Selangor Journal
Palestinians ride on a vehicle as they flee Rafah after Israeli forces launched a ground and air operation in the eastern part of the southern Gaza City, amid the ongoing conflict between Israel and Hamas, in Rafah in the southern Gaza Strip on May 13, 2024 — Picture by REUTERS

War in Gaza drives miscarriage rate up

KUALA LUMPUR, June 8 — Miscarriages are increasing among pregnant women in Gaza due to stress and lack of food, ActionAid International said.

ActionAid International, a non-governmental organisation working for a world free from poverty and injustice, said doctors in one of the only functioning maternity wards left in Gaza revealed that they are seeing rising cases of miscarriages.

It said the staff at Al-Awda Hospital in Nuseirat, the only hospital currently providing maternity services such as delivery and C-sections in central Gaza, said that pregnant women are increasingly presenting at the hospital with heavy bleeding and other complications.

“The lack of food and the stress of constant danger and displacement are taking a heavy toll on pregnant women,” it said in a statement.

Dr Raed Al Saudi, head of Obstetrics and Gynaecology at the hospital, which is run by Al-Awda, ActionAid’s partner in Gaza, said they are currently delivering between 40 and 50 babies per day, despite having just 35 beds.

“A miscarriage can happen for several reasons; some of which are exhaustion of the pregnant woman due to displacement, (and) malnutrition is one of the main reasons.

“We have cases of women coming from their homes with excessive bleeding. Cases of abruptio placentae or placenta previa, or postpartum bleeding. This obviously poses a great risk on the patient,” Dr Al Saudi said in a video sent to ActionAid International.

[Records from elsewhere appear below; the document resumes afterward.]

(** * Noeta DSL front end: lexer, parser, semantic analyzer, diagnostics, runner

A shallow embedding of the Python sources under [Code/noeta]:
- [noeta_errors.py]   diagnostics, formatting, edit distance, suggestions;
- [noeta_lexer.py]    [Lexer]: source text to position-tagged tokens;
- [noeta_parser.py]   [Parser]: recursive descent over the token list;
- [noeta_semantic.py] [SymbolTable] and [SemanticAnalyzer];
- [noeta_codegen.py]  [CodeGenerator.generate] and its display visitors;
- [noeta_runner.py]   [compile_noeta].

Conventions of the embedding.
- A Python [str] is a [string] whose characters are the code points below
  256 (the character [c] is the code point [nat_of_ascii c]); the
  character classes [isdecimal], [isdigit], [isalpha], [isalnum] and
  [lower] are those of Python on these code points, so the model speaks
  about source text in this range.
- Python integers that count lines, columns and lengths never go below
  zero in this code and are [nat]; integer literals of the language are [Z].
- A float token keeps the literal it was read from; [float] of a literal
  or an integer, the truth value and the [repr] of the result are those
  of IEEE 754 binary64 (nearest, ties to even; the shortest decimal that
  converts back). No floating-point arithmetic is performed by the
  compiler front end.
- An exception is a value: [Raise e] where [e] is either a [NoetaError]
  or a built-in Python exception with its class and message.
- A dict is an association list in insertion order (Python dicts keep it,
  and the hints printed by the analyzer depend on it).
- Statement kinds outside the modelled fragment are kept abstract: their
  parse routine, analyzer visitor and code generator visitor are
  variables of the section [Compiler], so every theorem holds whatever
  those routines do. The analyzer visitors of these kinds are also given
  as they are written ([OtherStatement], [SemanticAnalyzer.visit_other]),
  for the theorems that speak about every visitor of the analyzer. *)

From Stdlib Require Import String Ascii List Arith Bool Lia ZArith DecimalString.
From Stdlib Require Import Sorted Permutation.
Import ListNotations.
Local Open Scope list_scope.
Local Open Scope nat_scope.
Local Open Scope string_scope.

Set Implicit Arguments.
#[local] Set Warnings "-register-all".

(* ===================================================================== *)
(** * Python string helpers *)
(* ===================================================================== *)

Definition LF : ascii := "010"%char.
Definition nl : string := String LF EmptyString.
Definition dq : string := String "034"%char EmptyString.
Definition ESC : string := String "027"%char EmptyString.

(** [str(n)] for a non-negative integer. *)
Definition str_nat (n : nat) : string := NilZero.string_of_uint (Nat.to_uint n).

(** [str(z)] for an integer. *)
Definition str_Z (z : Z) : string := NilZero.string_of_int (Z.to_int z).

(** [c * n] for a one-character string [c]. *)
Fixpoint repeat_str (s : string) (n : nat) : string :=
  match n with
  | 0 => EmptyString
  | S n' => s ++ repeat_str s n'
  end.

(** The format spec [{n:4d}]: right-justified in a field of width four. *)
Definition fmt_4d (n : nat) : string :=
  let s := str_nat n in
  repeat_str " " (4 - String.length s) ++ s.

(** [sep.join(parts)]. *)
Fixpoint join (sep : string) (parts : list string) : string :=
  match parts with
  | [] => EmptyString
  | [p] => p
  | p :: rest => p ++ sep ++ join sep rest
  end.

(** [lo <= n <= hi]. *)
Definition between (lo n hi : nat) : bool := ((lo <=? n) && (n <=? hi))%nat.

(** [c.lower()] for one character: the capital letters are [A] to [Z] and
    the code points 192 to 222 but for the multiplication sign 215. *)
Definition lower_char (c : ascii) : ascii :=
  let n := nat_of_ascii c in
  if between 65 n 90 || between 192 n 214 || between 216 n 222
  then ascii_of_nat (n + 32) else c.

(** [s.lower()]. *)
Fixpoint lower (s : string) : string :=
  match s with
  | EmptyString => EmptyString
  | String c s' => String (lower_char c) (lower s')
  end.

(** [c.isdecimal()]: the digits that [int] and [float] read. *)
Definition isdecimal (c : ascii) : bool := between 48 (nat_of_ascii c) 57.

(** [c.isdigit()]: the decimal digits and the superscripts two, three and
    one (code points 178, 179 and 185). *)
Definition isdigit (c : ascii) : bool :=
  let n := nat_of_ascii c in
  (isdecimal c || (n =? 178) || (n =? 179) || (n =? 185))%nat.

(** [c.isalpha()]: the letters below code point 256. *)
Definition isalpha (c : ascii) : bool :=
  let n := nat_of_ascii c in
  (between 65 n 90 || between 97 n 122 || (n =? 170) || (n =? 181) || (n =? 186)
   || between 192 n 214 || between 216 n 246 || between 248 n 255)%nat.

(** [c.isalnum()]: letters, digits and the fractions at 188 to 190. *)
Definition isalnum (c : ascii) : bool :=
  isalpha c || isdigit c || between 188 (nat_of_ascii c) 190.

(** [all(p(c) for c in s)]. *)
Fixpoint all_chars (p : ascii -> bool) (s : string) : bool :=
  match s with
  | EmptyString => true
  | String c s' => p c && all_chars p s'
  end.

(** [c in chars] for a one-character [c]. *)
Fixpoint char_in (c : ascii) (chars : string) : bool :=
  match chars with
  | EmptyString => false
  | String d rest => Ascii.eqb c d || char_in c rest
  end.

(** [s.startswith(p)]. *)
Fixpoint startswith (s p : string) : bool :=
  match p, s with
  | EmptyString, _ => true
  | String a p', String b s' => Ascii.eqb a b && startswith s' p'
  | String _ _, EmptyString => false
  end.

(** [p in s] for strings. *)
Fixpoint contains (s p : string) : bool :=
  startswith s p ||
  match s with
  | EmptyString => false
  | String _ s' => contains s' p
  end.

(** [s.endswith(p)]. *)
Definition endswith (s p : string) : bool :=
  let ls := String.length s in
  let lp := String.length p in
  (lp <=? ls)%nat && String.eqb (substring (ls - lp) lp s) p.

(** [s.split(c)] for a one-character separator: never empty. *)
Fixpoint split_on (c : ascii) (s : string) : list string :=
  match s with
  | EmptyString => [EmptyString]
  | String d s' =>
      match split_on c s' with
      | [] => [EmptyString]
      | hd :: tl => if Ascii.eqb d c then EmptyString :: hd :: tl
                    else String d hd :: tl
      end
  end.

(** [source_code.split(newline) if source_code else []]. *)
Definition source_lines_of (source_code : string) : list string :=
  match source_code with
  | EmptyString => []
  | _ => split_on LF source_code
  end.

(** The helper [_get_source_line] shared by parser and analyzer. *)
Definition get_source_line (source_lines : list string) (line_num : nat) : string :=
  match source_lines with
  | [] => EmptyString
  | _ =>
      if ((line_num <? 1) || (length source_lines <? line_num))%nat then EmptyString
      else nth (line_num - 1) source_lines EmptyString
  end.

(* ===================================================================== *)
(** * Diagnostics ([noeta_errors.py]) *)
(* ===================================================================== *)

Inductive ErrorCategory : Set := LEXER | SYNTAX | SEMANTIC | RUNTIME | TYPE.

Definition ErrorCategory_value (c : ErrorCategory) : string :=
  match c with
  | LEXER => "Lexical Error"
  | SYNTAX => "Syntax Error"
  | SEMANTIC => "Semantic Error"
  | RUNTIME => "Runtime Error"
  | TYPE => "Type Error"
  end.

Definition ErrorCategory_eqb (a b : ErrorCategory) : bool :=
  match a, b with
  | LEXER, LEXER | SYNTAX, SYNTAX | SEMANTIC, SEMANTIC
  | RUNTIME, RUNTIME | TYPE, TYPE => true
  | _, _ => false
  end.

Record ErrorContext : Set := mkErrorContext {
  ctx_line : nat;
  ctx_column : nat;
  ctx_length : nat;
  ctx_source_line : string
}.

(** The dataclass constructor followed by [__post_init__]: a length below one
    becomes one. *)
Definition ErrorContext_new (line column length : nat) (source_line : string)
  : ErrorContext :=
  mkErrorContext line column (if (length <? 1)%nat then 1 else length) source_line.

Record NoetaError : Set := mkNoetaError {
  message : string;
  category : ErrorCategory;
  context : option ErrorContext;
  hint : option string;
  suggestion : option string
}.

(** Built-in exception classes that this code base raises or provokes. *)
Inductive PyExcClass : Set :=
  | SyntaxError | AttributeError | TypeError | ValueError | KeyError
  | NotImplementedError | RecursionError | RuntimeError | OverflowError
  | OtherException.

Inductive exn : Set :=
  | NoetaExc (e : NoetaError)
  | PyExc (cls : PyExcClass) (msg : string).

Inductive outcome (A : Type) : Type :=
  | Ok (a : A)
  | Raise (e : exn).
Arguments Ok {A} a.
Arguments Raise {A} e.

(** Truthiness of an optional string: [None] and the empty string are false. *)
Definition truthy_str (o : option string) : option string :=
  match o with
  | Some EmptyString => None
  | other => other
  end.

Module ErrorFormatter.

Definition RED : string := ESC ++ "[91m".
Definition YELLOW : string := ESC ++ "[93m".
Definition BLUE : string := ESC ++ "[94m".
Definition CYAN : string := ESC ++ "[96m".
Definition GREEN : string := ESC ++ "[92m".
Definition BOLD : string := ESC ++ "[1m".
Definition RESET : string := ESC ++ "[0m".

Section WithTerminal.
  (** [_supports_color()]: whether [sys.stderr] is a terminal. *)
  Variable supports_color : bool.

Definition colorize (text color : string) : string :=
  if supports_color then color ++ text ++ RESET else text.

Definition format_source_context (c : ErrorContext) : string :=
  let line_num_str := fmt_4d (ctx_line c) in
  let source_line := "    " ++ line_num_str ++ " | " ++ ctx_source_line c in
  let spaces := 4 + String.length line_num_str + 3 + ctx_column c - 1 in
  let arrow := repeat_str " " spaces ++ colorize (repeat_str "^" (ctx_length c)) CYAN in
  join nl [source_line; arrow].

Definition format (error : NoetaError) : string :=
  let header :=
    match context error with
    | Some c =>
        ErrorCategory_value (category error) ++ " at line " ++ str_nat (ctx_line c)
        ++ ", column " ++ str_nat (ctx_column c) ++ ":"
    | None => ErrorCategory_value (category error) ++ ":"
    end in
  let lines1 := [colorize header (RED ++ BOLD)] in
  let lines2 :=
    match context error with
    | Some c =>
        match ctx_source_line c with
        | EmptyString => lines1
        | _ => List.app lines1 [format_source_context c]
        end
    | None => lines1
    end in
  let lines3 := List.app lines2 ["    " ++ colorize (message error) RED] in
  let lines4 :=
    match truthy_str (hint error) with
    | Some h => List.app lines3 [EmptyString; colorize ("Hint: " ++ h) YELLOW]
    | None => lines3
    end in
  let lines5 :=
    match truthy_str (suggestion error) with
    | Some s => List.app lines4 [colorize ("Did you mean: " ++ s) GREEN]
    | None => lines4
    end in
  join nl lines5.
End WithTerminal.

End ErrorFormatter.

(** [str(e)] of an exception: a [NoetaError] passes its formatted text to
    [Exception.__init__]. *)
Definition exn_str (supports_color : bool) (e : exn) : string :=
  match e with
  | NoetaExc err => ErrorFormatter.format supports_color err
  | PyExc _ msg => msg
  end.

(* --------------------------------------------------------------------- *)
(** ** Edit distance and suggestions *)
(* --------------------------------------------------------------------- *)

(** [min(a, b, c)]. *)
Definition min3 (a b c : nat) : nat := Nat.min a (Nat.min b c).

(** The inner loop of [levenshtein_distance]: the entries of [current_row]
    after its first one. [prev] is [previous_row] from index [j] on and [left]
    is [current_row[j]]. *)
Fixpoint lev_inner (c1 : ascii) (s2 : list ascii) (prev : list nat) (left : nat)
  : list nat :=
  match s2, prev with
  | c2 :: s2', p_j :: ((p_j1 :: _) as prev') =>
      let insertions := p_j1 + 1 in
      let deletions := left + 1 in
      let substitutions := p_j + (if Ascii.eqb c1 c2 then 0 else 1) in
      let v := min3 insertions deletions substitutions in
      v :: lev_inner c1 s2' prev' v
  | _, _ => []
  end.

(** The outer loop: [i] is the index of the next character of [s1]. *)
Fixpoint lev_outer (s1 s2 : list ascii) (i : nat) (previous_row : list nat)
  : list nat :=
  match s1 with
  | [] => previous_row
  | c1 :: s1' =>
      let current_row := (i + 1) :: lev_inner c1 s2 previous_row (i + 1) in
      lev_outer s1' s2 (S i) current_row
  end.

(** The body of [levenshtein_distance] once [len(s1) >= len(s2)]. *)
Definition levenshtein_rows (s1 s2 : list ascii) : nat :=
  match s2 with
  | [] => length s1
  | _ => last (lev_outer s1 s2 0 (seq 0 (length s2 + 1))) 0
  end.

Definition levenshtein_distance (s1 s2 : string) : nat :=
  let l1 := list_ascii_of_string s1 in
  let l2 := list_ascii_of_string s2 in
  if (length l1 <? length l2)%nat then levenshtein_rows l2 l1
  else levenshtein_rows l1 l2.

(** [list.sort(key=...)] is stable; a stable insertion sort gives the same
    list. [insert_by_key] puts [x] before the first entry with a larger or
    equal key, and the list is built from the right. *)
Fixpoint insert_by_key (A : Type) (key : A -> nat) (x : A) (l : list A) : list A :=
  match l with
  | [] => [x]
  | y :: l' => if (key x <=? key y)%nat then x :: y :: l'
               else y :: insert_by_key key x l'
  end.

Fixpoint sort_by_key (A : Type) (key : A -> nat) (l : list A) : list A :=
  match l with
  | [] => []
  | x :: l' => insert_by_key key x (sort_by_key key l')
  end.

(** The list [distances] built by the loop of [suggest_similar]. *)
Fixpoint similar_distances (attempted : string) (available : list string)
  (max_distance : nat) : list (nat * string) :=
  match available with
  | [] => []
  | name :: rest =>
      let dist := levenshtein_distance (lower attempted) (lower name) in
      if (dist <=? max_distance)%nat
      then (dist, name) :: similar_distances attempted rest max_distance
      else similar_distances attempted rest max_distance
  end.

Meanwhile, head of Inpatient and Maternity Department at the hospital, Dr Yasmine, said staff members had seen many cases of women losing their unborn babies.

“There are many women who lost their (unborn babies) as a result of direct exposure to bombing. A woman is pregnant and has an injury. On the second day or on the same day, she has bleeding. She is delivered to the operating department. These things happen a lot here,” she said.

Dr Yasmine also mentioned lack of sufficient food — 95 per cent of pregnant and breastfeeding women in Gaza face severe food poverty, according to the World Health Organisation.

Meanwhile, Advocacy and Communications Coordinator at ActionAid Palestine, Riham Jafari, said pregnant women in Gaza are not only experiencing constant stress and trauma of living in a war zone, but they also have hardly anything to eat.

“It is heartbreaking but hardly surprising that the number of miscarriages is rising, considering the atrocious conditions pregnant women in Gaza are being forced to endure.

“What they, and everyone else in Gaza, urgently need is a permanent and immediate ceasefire,” she said.